❓WHAT HAPPENED: The Centers for Medicare & Medicaid Services (CMS) proposed new regulations for 2027 aimed at cutting health care costs, expanding consumer options, and cracking down on fraud.
👤WHO WAS INVOLVED: CMS, insurers, agents, brokers, and U.S. taxpayers.
📍WHEN & WHERE: Proposed regulations for 2027, with public comments open until March 11, 2026.
💬KEY QUOTE: “We are cracking down on improper and misleading practices while giving states and health plans more room to innovate and compete.” – Dr. Mehmet Oz, CMS Administrator
🎯IMPACT: Potentially lower health care costs, expanded plan options, and stricter fraud prevention measures.
The Centers for Medicare & Medicaid Services (CMS) has proposed regulations for 2027 to further reduce health care costs while giving consumers more choices. The plan also focuses on safeguarding taxpayer dollars by strengthening efforts to combat fraud, reduce improper enrollments, tighten verification procedures, and ensure that subsidies are provided only to those who qualify.

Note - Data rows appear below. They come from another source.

(** * Metric computation pipeline of [compute_metric.py]

    A shallow embedding of [optimization/scripts/compute_metric.py]: the
    boundary-condition reader, the four metric evaluators and the
    command-line entry point, followed by the properties the specification
    states about them.

    Conventions of the embedding.
    - Python [float] is an abstract type [F] with the operations the script
      uses (class [PyFloat]).  Two instances are given: exact rationals [Q]
      (rounding, infinities and NaN are outside that instance) and the
      kernel's binary64 numbers.  What depends on control flow only (the
      boundary-condition reader, the entry point, the branch each test of
      an evaluator selects) is proved for any [F], hence for binary64; what
      depends on arithmetic (bounds, the reading of a test on a difference
      as a comparison of its operands, nearest-time selection) is proved
      over [Q], and the concrete scenarios of the specification are
      replayed on binary64 bit for bit.
    - Python exceptions, the text written to the two output streams and the
      divisions the script performs are effects of the monad [Eff]: a
      computation yields the list of events it produced and either a value
      or the exception it raised.
    - What ParaView, VTK and foamlib deliver (block trees, integrated rows,
      parsed dictionaries) is input data of the model. *)

From Stdlib Require Import ZArith QArith Qabs Lqa Lia List String Ascii Bool Floats.
From stdpp Require Import gmap strings.
Import ListNotations.

Set Warnings "-register-all,-inexact-float".

Local Open Scope string_scope.
Local Open Scope list_scope.

(** ** Python floats *)

Class PyFloat (F : Type) := {
  fsub : F -> F -> F;            (* x - y *)
  fdiv : F -> F -> F;            (* x / y for a divisor that is not zero *)
  fabs : F -> F;                 (* abs(x) *)
  fleb : F -> F -> bool;         (* x <= y *)
  fltb : F -> F -> bool;         (* x < y *)
  fis_zero : F -> bool;          (* x == 0: the test of float division *)
  lit_0 : F;                     (* 0 and 0.0 *)
  lit_1 : F;                     (* 1.0 *)
  lit_999 : F;                   (* 999.0 *)
  lit_0_1561 : F;                (* 0.1561 *)
  lit_300 : F;                   (* 300.0 *)
  lit_1em6 : F                   (* 1e-6 *)
}.

Definition Qltb (x y : Q) : bool := negb (Qle_bool y x).

#[global] Instance PyFloat_Q : PyFloat Q := {|
  fsub := Qminus;
  fdiv := Qdiv;
  fabs := Qabs;
  fleb := Qle_bool;
  fltb := Qltb;
  fis_zero := fun x => Qeq_bool x 0;
  lit_0 := 0%Q;
  lit_1 := 1%Q;
  lit_999 := 999%Q;
  lit_0_1561 := (1561 # 10000)%Q;
  lit_300 := 300%Q;
  lit_1em6 := (1 # 1000000)%Q
|}.

#[global] Instance PyFloat_binary64 : PyFloat float := {|
  fsub := PrimFloat.sub;
  fdiv := PrimFloat.div;
  fabs := PrimFloat.abs;
  fleb := PrimFloat.leb;
  fltb := PrimFloat.ltb;
  fis_zero := fun x => PrimFloat.eqb x 0%float;
  lit_0 := 0%float;
  lit_1 := 1%float;
  lit_999 := 999%float;
  lit_0_1561 := 0.1561%float;
  lit_300 := 300%float;
  lit_1em6 := 1e-6%float
|}.

(** ** Strings: [str.lower], [in], [startswith], [str.split] *)

Definition lower_ascii (c : ascii) : ascii :=
  let n := nat_of_ascii c in
  if (Nat.leb 65 n && Nat.leb n 90)%bool then ascii_of_nat (n + 32) else c.

Fixpoint lower (s : string) : string :=
  match s with
  | EmptyString => EmptyString
  | String c r => String (lower_ascii c) (lower r)
  end.

(** [startswith p s] is Python's [s.startswith(p)]. *)
Fixpoint startswith (p s : string) : bool :=
  match p with
  | EmptyString => true
  | String a p' =>
      match s with
      | EmptyString => false
      | String b s' => (Ascii.eqb a b && startswith p' s')%bool
      end
  end.

(** [str_in needle hay] is Python's [needle in hay] on two strings. *)
Fixpoint str_in (needle hay : string) : bool :=
  (startswith needle hay ||
   match hay with
   | EmptyString => false
   | String _ r => str_in needle r
   end)%bool.

(** [str_split sep s] is Python's [s.split(sep)] for a one-character separator. *)
Fixpoint str_split (sep : ascii) (s : string) : list string :=
  match s with
  | EmptyString => [EmptyString]
  | String c r =>
      if Ascii.eqb c sep then EmptyString :: str_split sep r
      else match str_split sep r with
           | [] => [String c EmptyString]
           | w :: ws => String c w :: ws
           end
  end.

(** ** Exceptions, events and the effect monad *)

Section Effects.
Context {F : Type}.

(** The texts of the [ValueError]s the script raises, one per raise site. *)
Inductive message :=
| OutletPatchNotFound (blocks : list string)
| OutletBlockNotFound
| CH4NotFoundAtOutlet (cell_arrays point_arrays : list string)
| IntegrateCH4Failed
| IntegrateAreaFailed
| InvalidOutletArea (area : F)
| CH4NotInIntegratedData
| TNotInCellDataInformation
| TNotInIntegratedData
| VolumeNotInIntegratedData
| InvalidVolume (volume : F)
| UnknownMetric (metric_name : string)
| NoTimeSteps
| CouldNotConvertToFloat (s : string).

Inductive exn :=
| ValueError (m : message)
| TypeError
| KeyError
| IndexError
| AttributeError
| ZeroDivisionError
| FileNotFoundError
| OSError
| SystemExit (code : Z).

(** [SystemExit] derives from [BaseException] only: [except Exception]
    does not catch it. *)
Definition is_Exception (e : exn) : bool :=
  match e with
  | SystemExit _ => false
  | _ => true
  end.

(** A value held by a Python variable of the script that is either a
    float or [None]. *)
Inductive pyval :=
| PFloat (x : F)
| PNone.

(** The divisions of the script, by the line that performs them. *)
Inductive div_site :=
| OutletAverage        (* ch4_integrated / area *)
| InletRatio           (* ch4_outlet / ch4_inlet *)
| VolumeAverage        (* ch4_integrated / volume, T_integrated / volume *)
| PatternFactorRatio   (* (T_max - T_avg) / denominator *)
| TemperatureRiseRatio (* (T_avg - T_inlet) / denominator *).

(** The lines the script prints. *)
Inductive line :=
| UsageLine
| AvailableMetricsLine
| OptionalTimeLine
| WarningLine (requested_time closest_time : F)
| ErrorLine (e : exn)
| TracebackHeader
| Traceback (e : exn)
| ValueLine (value : F).

Inductive event :=
| Div (site : div_site) (x y : F)
| Stdout (l : line)
| Stderr (l : line).

Inductive outcome (A : Type) :=
| Return (a : A)
| Raise (e : exn).
Arguments Return {A} a.
Arguments Raise {A} e.

Definition Eff (A : Type) : Type := list event * outcome A.

Definition ret {A} (a : A) : Eff A := ([], Return a).
Definition raise {A} (e : exn) : Eff A := ([], Raise e).
Definition emit (ev : event) : Eff unit := ([ev], Return tt).

Definition bind {A B} (c : Eff A) (k : A -> Eff B) : Eff B :=
  match c with
  | (tr, Return a) => let '(tr', r) := k a in (tr ++ tr', r)
  | (tr, Raise e) => (tr, Raise e)
  end.

(** [try: body  except Exception as e: handler e]. *)
Definition try_except {A} (body : Eff A) (handler : exn -> Eff A) : Eff A :=
  match body with
  | (tr, Raise e) =>
      if is_Exception e then let '(tr', r) := handler e in (tr ++ tr', r)
      else (tr, Raise e)
  | finished => finished
  end.

Definition trace {A} (c : Eff A) : list event := fst c.
Definition result {A} (c : Eff A) : outcome A := snd c.
End Effects.

Arguments message : clear implicits.
Arguments exn : clear implicits.
Arguments pyval : clear implicits.
Arguments line : clear implicits.
Arguments event : clear implicits.
Arguments outcome : clear implicits.
Arguments Eff : clear implicits.
Arguments Return {F A} a.
Arguments Raise {F A} e.

Declare Scope eff_scope.
Delimit Scope eff_scope with eff.
Notation "x <- c ;; k" := (bind c (fun x => k))
  (at level 100, c at next level, right associativity) : eff_scope.
Notation "c ;;; k" := (bind c (fun _ => k))
  (at level 100, right associativity) : eff_scope.

Local Open Scope eff_scope.

(** ** The data the script reads *)

Section Program.
Context {F : Type} `{PyFloat F}.

(** *** Parsed OpenFOAM dictionaries (what foamlib hands back) *)

Inductive FoamData :=
| FNum (x : F)                          (* a number *)
| FStr (s : string)                     (* a word or an unparsed entry *)
| FSeq (l : list FoamData)              (* a vector, list or array *)
| FDict (d : gmap string FoamData).     (* a sub-dictionary *)

(** A field file that exists on disk: reading it fails (foamlib raises),
    or it parses to its top-level dictionary. *)
Inductive FoamFile :=
| Unreadable
| Parsed (d : gmap string FoamData).

(** *** VTK data (what ParaView hands back) *)

(** Arrays by name, in the order VTK lists them. *)
Definition FieldData (V : Type) : Type := list (string * V).

Fixpoint GetArray {V} (name : string) (fd : FieldData V) : option V :=
  match fd with
  | [] => None
  | (n, a) :: rest => if String.eqb n name then Some a else GetArray name rest
  end.

Definition GetArrayNames {V} (fd : FieldData V) : list string := map fst fd.

(** A leaf block: its cell and point arrays, and the single row that
    [vtkIntegrateAttributes] computes from it. *)
Record vtkDataSet := {
  GetCellData : FieldData (list F);
  GetPointData : FieldData (list F);
  IntegratedCellData : FieldData F;
  IntegratedPointData : FieldData F
}.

One major element of the proposal would give insurers greater flexibility in designing health plans. CMS is considering allowing catastrophic plans to extend for as long as 10 years, removing standardized plan requirements to encourage innovation, and broadening hardship exemptions so more individuals can qualify for catastrophic coverage.
CMS also proposes allowing some plans that rely on non-network providers to count as Qualified Health Plans (QHPs), provided enrollees still have adequate access to providers. At the same time, the agency would impose tougher standards on agents and brokers to address misleading marketing and unauthorized changes to consumer coverage.
Additional provisions would strengthen income and eligibility verification for subsidies, align subsidy eligibility with federal immigration law by excluding certain lawfully present immigrants, and reinstate state oversight of provider networks and access to Essential Community Providers (ECPs).
CMS Administrator Dr. Mehmet Oz highlighted the balance the agency is aiming to strike, saying, “We are cracking down on improper and misleading practices while giving states and health plans more room to innovate and compete.” CMS will accept public comments on the proposed rules through March 11, 2026, before finalizing regulations for implementation in 2027.